91: Capítulo 91: ¿Quién Eres Tú para Ella?

—¡Bang bang bang!

Se sentía como si pudieras escuchar su acelerado latido del corazón en el carruaje.

Una suave lengua lamió sus labios, intentando abrir sus dientes.

Pequeñas manos tiraban urgentemente de su ropa.

Su cerebro ni siquiera tuvo tiempo de pensar, solo quería responderle instintivamente.

Sus labios eran suaves y dulces, su cuerpo se sentía tan suave como el agua, amenazando con ahogarlo.

La luz desde fuera del coche caía sobre su piel sonrojada y sus ojos empañados.

Su cerebro comenzó a reiniciarse.

¡No, no debería ser así!

¡No puede ser así!

Winston Valentine la empujó con fuerza, se apoyó contra la ventanilla del coche y respiró profundamente.

El cabello de Vera Yves estaba desordenado, su ropa desarreglada por sus propias manos, sus labios hinchados por los besos, y sus ojos inocentes lo miraban mientras seguía los instintos de su cuerpo inclinándose de nuevo hacia él.

Winston volvió a la realidad, se quitó el abrigo y la envolvió firmemente.

Vera no podía moverse y lo miró con una mirada lastimera.

Incluso el cuerpo de Winston estaba tenso, sin sentirse mucho mejor que ella, mientras tomaba algunas respiraciones profundas.

—¿Qué estás mirando?

—preguntó.

Vera se movió inquieta.

—Te ves tan guapo, déjame besarte, ¿sí?

Winston extendió su mano, presionando contra sus irresistiblemente encantadores ojos.

—¡Cállate!

El coche se detuvo y Winston suspiró aliviado.

En el hospital, después de un sedante, la pequeña mujer en sus brazos finalmente se calmó.

Sus pestañas temblaban ligeramente, con lágrimas de agravio aún colgando de las esquinas de sus ojos.

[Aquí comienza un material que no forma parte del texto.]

(* ===== verification/Startup.v ===== *)
(** * cmd/proxy/main.go, run: from the flags to the serving proxy

    The whole start, in the order of the code: the version flag, the upstream URL, the price
    table and its registry, the detector, the store with its seeded price book, the keys
    file, the settings row, the logger on the hub, the handler's options and the root mux.
    What the start reads from outside is an [environment]. *)

From S2P Require Import Prelude GoJson GoUrl GoHttp GoFloat Store Budget Sqlite Detector Handler Main.
From S2P Require Pricing Fetcher Registry Auth Hub.
From S2P Require HashDetector StructuralHasher ToolMatcher VelocityBreaker Pipeline.
#[local] Existing Instances HashDetector.key_eq_dec HashDetector.key_countable
  HashDetector.hash_detector_Detector Pipeline.pipeline_Detector Auth.keystore_CallerStore
  Auth.memory_CallerStore Pricing.Pricing_source Registry.Registry_source.
#[local] Open Scope result_scope.

Section Startup.
Context {G E : Type} `{Gorm G E}.
Context {RH : RangeOrder HashDetector.key HashDetector.entry}.
Context {RS : RangeOrder Detector.AgentID StructuralHasher.structuralState}.
Context {RT : RangeOrder Detector.AgentID ToolMatcher.toolState}.
Context {RV : RangeOrder Detector.AgentID VelocityBreaker.velocityState}.
Context {RP : RangeOrder string Pricing.ModelPrice}.
Context {RJ : RangeOrder string gov}.

(** What the start reads: net/url.Parse, the files, the catalog server, the clock. *)
Record environment := {
  e_url : string -> option url;
  e_file : string -> option (list byte);
  e_catalog : Fetcher.Request -> Fetcher.exchange;
  e_bootstrap : Z;
  e_seed : nat -> Z;
  e_settings : Z
}.

(** ** The store: one object, or a database and a key store beside it *)

Inductive core_store :=
  | SqliteStore (d : DB G) (keys : KeyStore)
  | MemStore (m : MemoryStore).

Definition core_LogRequest (s : core_store) (r : RequestRecord) : core_store * bool :=
  match s with
  | SqliteStore d k => let '(d', ok) := LogRequest d r in (SqliteStore d' k, ok)
  | MemStore m => let '(m', ok) := LogRequest m r in (MemStore m', ok)
  end.
Definition core_Sum (s : core_store) (since : Z) : option Z :=
  match s with SqliteStore d _ => SumActualCostSince d since | MemStore m => SumActualCostSince m since end.
Definition core_KeySum (s : core_store) (key : string) (since : Z) : option Z :=
  match s with
  | SqliteStore d _ => SumActualCostForKeySince d key since
  | MemStore m => SumActualCostForKeySince m key since
  end.
Definition core_GetSettings (s : core_store) (now : Z) : core_store * option SettingsRow :=
  match s with
  | SqliteStore d k => let '(d', r) := GetSettings d now in (SqliteStore d' k, r)
  | MemStore m => let '(m', r) := GetSettings m now in (MemStore m', r)
  end.
Definition core_caller (s : core_store) (hash : string) : option Caller :=
  match s with
  | SqliteStore _ k => Auth.caller_by_key_hash k hash
  | MemStore m => Auth.caller_by_key_hash m hash
  end.
Definition core_set (s : core_store) (hash : string) (c : Caller) : core_store :=
  match s with
  | SqliteStore d k => SqliteStore d (key_set k hash c)
  | MemStore m => MemStore (key_set m hash c)
  end.

#[local] Instance core_log : RequestLogStore core_store := {| LogRequest := core_LogRequest |}.
#[local] Instance core_ledger : BudgetLedger core_store :=
  {| SumActualCostSince := core_Sum; SumActualCostForKeySince := core_KeySum |}.
#[local] Instance core_callers : Auth.CallerStore core_store := {| Auth.caller_by_key_hash := core_caller |}.
#[local] Instance core_setter : KeySetter core_store := {| key_set := core_set |}.

#[local] Instance core_setter_laws : KeySetterLaws core_store.
Proof. split. intros [d k|m]; [apply (law_key_set k)|apply (law_key_set m)]. Qed.

(** ** The price source and the detector *)

Inductive price_source := StaticPrices (p : Pricing.Pricing) | LivePrices (r : Registry.Registry).

#[local] Instance price_source_prices : Pricing.PriceSource price_source :=
  {| Pricing.ps_PriceFor s := match s with
       | StaticPrices p => Pricing.ps_PriceFor p | LivePrices r => Pricing.ps_PriceFor r end;
     Pricing.ps_EstimatePromptTokens s := match s with
       | StaticPrices p => Pricing.ps_EstimatePromptTokens p
       | LivePrices r => Pricing.ps_EstimatePromptTokens r end;
     Pricing.ps_SavedCost s := match s with
       | StaticPrices p => Pricing.ps_SavedCost p | LivePrices r => Pricing.ps_SavedCost r end;
     Pricing.ps_AssumedCompletionTokens s := match s with
       | StaticPrices p => Pricing.ps_AssumedCompletionTokens p
       | LivePrices r => Pricing.ps_AssumedCompletionTokens r end |}.
Inductive proxy_event :=
  | Arrive (t : times) (pt : poll_times) (r : Request)       (* a request at the root mux *)
  | Copied (e : traffic_event)                               (* a response ends, or fails *)
  | Returned (i : nat).                                      (* the i-th open ServeHTTP returns *)

Definition with_det (tr : traffic wired (core_store (G := G)) BudgetMonitor) (det : wired) :
    traffic wired (core_store (G := G)) BudgetMonitor :=
  let w := t_world tr in Build_traffic (Build_world det (w_store w) (w_budget w)) (inflight tr).

(** What GET /v1/metrics answers, and what it leaves. *)
Definition serve_metrics (pt : poll_times) (method : string) (s : proxy) : proxy * Response :=
  let det := w_det (t_world (p_traffic s)) in
  let '(det, blocked) :=
    if String.eqb method "GET" then blocked_agents det (m_blocked pt) else (det, None) in
  let '(m, (status, hd, body)) := MetricsWire.MetricsHandler (Some (p_metrics s)) blocked method (m_snapshot pt) in
  ({| p_traffic := with_det (p_traffic s) det; p_open := p_open s;
      p_metrics := default (p_metrics s) m |},
   {| Status := status; RespHeader := hd; RespBody := string_of_bytes body |}).

(** None: a bucket index computed from a clock before 1970 is out of range. *)
Definition proxy_step (srv : server) (page : string) (s : proxy) (e : proxy_event) :
    option (proxy * list effect) :=
  match e with
  | Arrive t pt r =>
      let '(s, resp) :=
        match route (s_metrics srv) (s_dashboard srv) (Method r) (Segments r) with
        | MetricsRoute => serve_metrics pt (Method r) s
        | _ => (s, DashboardHandler page)
        end in
      let '(w, es, _) := root_serve srv (fun _ => resp) t r (t_world (p_traffic s)) in
      m ← Metrics.apply_marks (p_metrics s) (marks_of (until_forward es));
      Some ({| p_traffic := Build_traffic w (inflight (p_traffic s) ++ omap snd (forwards es));
               p_open := p_open s ++ option_list (after_forward es); p_metrics := m |}, until_forward es)
  | Copied e =>
      match e with
      | Serve _ _ _ => None
      | _ =>
          let '(tr, es) := traffic_step (s_handler srv) e (p_traffic s) in
          m ← Metrics.apply_marks (p_metrics s) (marks_of es);
          Some ({| p_traffic := tr; p_open := p_open s; p_metrics := m |}, es)
      end
  | Returned i =>
      es ← p_open s !! i;
      m ← Metrics.apply_marks (p_metrics s) (marks_of es);
      Some ({| p_traffic := p_traffic s; p_open := delete i (p_open s); p_metrics := m |}, es)
  end.
Lemma two_submit_accepted (s : Session) (u : str) :
  strip u <> [] -> ~ In (strip u) (word_history s) ->
  chains (last_word s) (strip u) ->
  submit s u = (accepted_session s (strip u), Accepted (strip u)).
Proof.
  intros Hne Hnin Hch; unfold submit.
  rewrite (proj2 (truthy_true u)) by (apply strip_nonempty; exact Hne).
  rewrite (proj2 (truthy_true _) Hne); simpl.
  apply contains_not_In in Hnin; rewrite Hnin.
  rewrite (chains_test Hch); simpl.
  unfold accepted_session; destruct (str_eqb (current_player s) player_A);
    reflexivity.
Qed.

(** Every submission either leaves history, turn counter, player and last
    word alone, or is accepted and appends a new, non-empty word. *)
Lemma two_submit_cases (s : Session) (u : str) :
  (is_accepted (snd (submit s u)) = false /\
   word_history (fst (submit s u)) = word_history s /\
   current_turn (fst (submit s u)) = current_turn s /\
   current_player (fst (submit s u)) = current_player s /\
   last_word (fst (submit s u)) = last_word s) \/
  (submit s u = (accepted_session s (strip u), Accepted (strip u)) /\
   strip u <> [] /\ ~ In (strip u) (word_history s)).
Proof.
  unfold submit; submit_exits s u; auto 6.
  right; split; [|split].
  - unfold accepted_session; destruct (str_eqb (current_player s) player_A);
      reflexivity.
  - apply truthy_true; exact Hword.
  - apply contains_not_In; exact Hdup.
Qed.

Lemma two_submit_history (s : Session) (u : str) :
  word_history (fst (submit s u)) = word_history s \/
  (word_history (fst (submit s u)) = word_history s ++ [strip u] /\
   strip u <> [] /\ ~ In (strip u) (word_history s)).
Proof.
  destruct (two_submit_cases s u) as [(_ & H & _) | (E & Hne & Hnin)];
    [left; exact H | right; rewrite E; auto].
Qed.

Lemma two_turn_ok_init (prev : option Session) :
  turn_ok (initialize_game prev).
Proof. left; split; reflexivity. Qed.

Lemma two_turn_ok_submit (s : Session) (u : str) :
  turn_ok s -> turn_ok (fst (submit s u)).
Proof.
  intros Hok.
  destruct (two_submit_cases s u) as [(_ & Hh & Ht & Hp & _) | (E & _)].
  - unfold turn_ok in *; rewrite Hh, Ht, Hp; exact Hok.
  - rewrite E; unfold turn_ok, accepted_session in *;
      cbn [fst word_history current_turn current_player].
    rewrite length_app, Nat2Z.inj_add; cbn [List.length].
    destruct Hok as [[-> Hn] | [-> Hn]].
    + change (str_eqb player_A player_A) with true; cbv iota.
      right; split; [reflexivity | lia].
    + change (str_eqb player_B player_A) with false; cbv iota.
      left; split; [reflexivity | lia].
Qed.

Lemma two_step_ok (s : Session) (a : Action) :
  history_ok (word_history s) /\ turn_ok s ->
  history_ok (word_history (step s a)) /\ turn_ok (step s a).
Proof.
  intros [Hh Ht]; destruct a as [|u]; simpl.
  - split; [apply history_ok_nil | apply two_turn_ok_init].
  - split; [|apply two_turn_ok_submit, Ht].
    apply history_ok_step with (w := strip u) (h := word_history s);
      [apply two_submit_history | exact Hh].
Qed.

Lemma two_fold_ok (acts : list Action) (s : Session) :
  history_ok (word_history s) /\ turn_ok s ->
  history_ok (word_history (fold_left step acts s)) /\
  turn_ok (fold_left step acts s).
Proof.
  revert s; induction acts as [|a acts IH]; intros s H; simpl; [exact H|].
  apply IH, two_step_ok, H.
Qed.

Lemma two_play_ok (prev : option Session) (acts : list Action) :
  history_ok (word_history (play prev acts)) /\ turn_ok (play prev acts).
Proof.
  apply two_fold_ok; split; [apply history_ok_nil | apply two_turn_ok_init].
Qed.

Lemma two_main_ok (ss : option Session) (r : Run) :
  match ss with
  | Some s => history_ok (word_history s) /\ turn_ok s
  | None => True
  end ->
  history_ok (word_history (main ss r)) /\ turn_ok (main ss r).
Proof.
  intros H; unfold main.
  set (s := match ss with None => initialize_game None | Some s => s end).
  assert (Hinit : forall p, history_ok (word_history (initialize_game p)) /\
                            turn_ok (initialize_game p))
    by (intros p; split; [apply history_ok_nil | apply two_turn_ok_init]).
  assert (Hs : history_ok (word_history s) /\ turn_ok s)
    by (destruct ss; [exact H | apply Hinit]).
  destruct (game_over s), (clicked r) as [[| |]|];
    try exact Hs; try apply Hinit.
  apply (@two_step_ok s (SubmitWord (user_input r)) Hs).
Qed.

Lemma two_fold_main_ok (rs : list Run) (ss : option Session) :
  match ss with
  | Some s => history_ok (word_history s) /\ turn_ok s
  | None => True
  end ->
  match fold_left (fun ss r => Some (main ss r)) rs ss with
  | Some s => history_ok (word_history s) /\ turn_ok s
  | None => True
  end.
Proof.
  revert ss; induction rs as [|r rs IH]; intros ss H; simpl; [exact H|].
  apply IH, two_main_ok, H.
Qed.

(** Player and counter read off the number of accepted words. *)
Lemma two_turn_ok_reading (s : Session) :
  turn_ok s ->
  (current_player s = player_A <->
   Nat.Even (List.length (word_history s))) /\
  current_turn s
  = (Z.of_nat (List.length (word_history s)) / 2 + 1)%Z.
Proof.
  unfold turn_ok.
  set (n := List.length (word_history s)).
  set (t := current_turn s).
  intros [[Hp Hn] | [Hp Hn]]; rewrite Hp.
  - split.
    + split; [intros _ | reflexivity].
      exists (Z.to_nat (t - 1)); lia.
    + rewrite Hn, Z.mul_comm, Z.div_mul by lia; lia.
  - split.
    + split; [intros E; discriminate E | intros [m Hm]; lia].
    + rewrite Hn, Z.mul_comm, Z.div_add_l by lia.
      change (1 / 2)%Z with 0%Z; lia.
Qed.

End TwoPlayerFacts.

(** ** The engine's properties *)

(** C1.  A submission whose stripped word is not empty, is not in the
    history and satisfies the chaining rule is accepted, in both games: the
    outcome is [Accepted] with the stripped word, and the history is the old
    history followed by that one word. *)
Theorem submit_accepts_and_appends (u : str) :
  strip u <> [] ->
  (forall s : Solo.Session,
      ~ In (strip u) (Solo.word_history s) ->
      chains (Solo.last_word s) (strip u) ->
      snd (Solo.submit s u) = Accepted (strip u) /\
      Solo.word_history (fst (Solo.submit s u))
      = Solo.word_history s ++ [strip u]) /\
  (forall s : TwoPlayer.Session,
      ~ In (strip u) (TwoPlayer.word_history s) ->
      chains (TwoPlayer.last_word s) (strip u) ->
      snd (TwoPlayer.submit s u) = Accepted (strip u) /\
      TwoPlayer.word_history (fst (TwoPlayer.submit s u))
      = TwoPlayer.word_history s ++ [strip u]).
Proof.
  intros Hne; split; intros s Hnin Hch.
  - rewrite (solo_submit_accepted s u Hne Hnin Hch); split; reflexivity.
  - rewrite (two_submit_accepted s u Hne Hnin Hch); split; reflexivity.
Qed.

Lemma submit_accepts_and_appends_witness :
  let u := lit " elephant " in
  let s1 := Solo.play None [SubmitWord (lit "apple")] in
  let s2 := TwoPlayer.play None [SubmitWord (lit "apple")] in
  strip u <> [] /\
  (snd (Solo.submit s1 u) = Accepted (lit "elephant") /\
   Solo.word_history (fst (Solo.submit s1 u))
   = [lit "apple"; lit "elephant"]) /\
  (snd (TwoPlayer.submit s2 u) = Accepted (lit "elephant") /\
   TwoPlayer.word_history (fst (TwoPlayer.submit s2 u))
   = [lit "apple"; lit "elephant"]).
Proof.
  intros u s1 s2.
  assert (Hne : strip u <> []) by (vm_compute; discriminate).
  split; [exact Hne|].
  destruct (submit_accepts_and_appends u Hne) as [HS HT].
  split.
  - apply (HS s1).
    + vm_compute; intros [H | []]; discriminate H.
    + right; exists 101%N; split; reflexivity.
  - apply (HT s2).
    + vm_compute; intros [H | []]; discriminate H.
    + right; exists 101%N; split; reflexivity.
Defined.

(** C2.  In a state reached by play that is not over, submitting a word that
    is already in the history (same code points) ends the game as a
    duplicate, whatever its first character: the outcome is
    [GameOver DuplicateWord] with the word, [game_over] becomes true and the
    history is left as it was. *)
Theorem duplicate_ends_game (u : str) :
  (forall prev acts,
      let s := Solo.play prev acts in
      Solo.game_over s = false ->
      In (strip u) (Solo.word_history s) ->
      snd (Solo.submit s u) = GameOver DuplicateWord (strip u) /\
      Solo.game_over (fst (Solo.submit s u)) = true /\
      Solo.word_history (fst (Solo.submit s u)) = Solo.word_history s) /\
  (forall prev acts,
      let s := TwoPlayer.play prev acts in
      TwoPlayer.game_over s = false ->
      In (strip u) (TwoPlayer.word_history s) ->
      snd (TwoPlayer.submit s u) = GameOver DuplicateWord (strip u) /\
      TwoPlayer.game_over (fst (TwoPlayer.submit s u)) = true /\
      TwoPlayer.word_history (fst (TwoPlayer.submit s u))
      = TwoPlayer.word_history s).
Proof.
  split; intros prev acts s _ Hin.
  - assert (Hne : strip u <> []).
    { destruct (solo_play_history_ok prev acts) as [_ Hall].
      rewrite Forall_forall in Hall; exact (Hall _ Hin). }
    rewrite (solo_submit_duplicate s u Hne Hin); repeat split.
  - assert (Hne : strip u <> []).
    { destruct (two_play_ok prev acts) as [[_ Hall] _].
      rewrite Forall_forall in Hall; exact (Hall _ Hin). }
    rewrite (two_submit_duplicate s u Hne Hin); repeat split.
Qed.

Winston la colocó en la cama del hospital, extendió la mano para limpiar sus rastros de lágrimas, pero antes de que pudiera tocarla, una fuerza lo apartó.

Miles miró a Vera, acostada indefensa en la cama del hospital, su corazón estaba hecho un nudo.

Se dio la vuelta y agarró ferozmente el cuello de Winston.

—¿Qué le hiciste?

Winston lo miró fríamente.

—¿Qué tiene que ver contigo?

¿Quién crees que eres para ella?

—¿Y quién crees que eres tú para ella?

A su lado, Mark Yves dijo con culpabilidad:
—No fue él…

fue…

Winston empujó a Miles, miró a Mark con ojos penetrantes, y Mark culpablemente evitó su mirada.

Vera sintió como si hubiera tenido un sueño, regresando a un día poco después de casarse con Winston, cuando él regresó de un viaje de negocios después de un mes y estaba manejando asuntos oficiales en el estudio.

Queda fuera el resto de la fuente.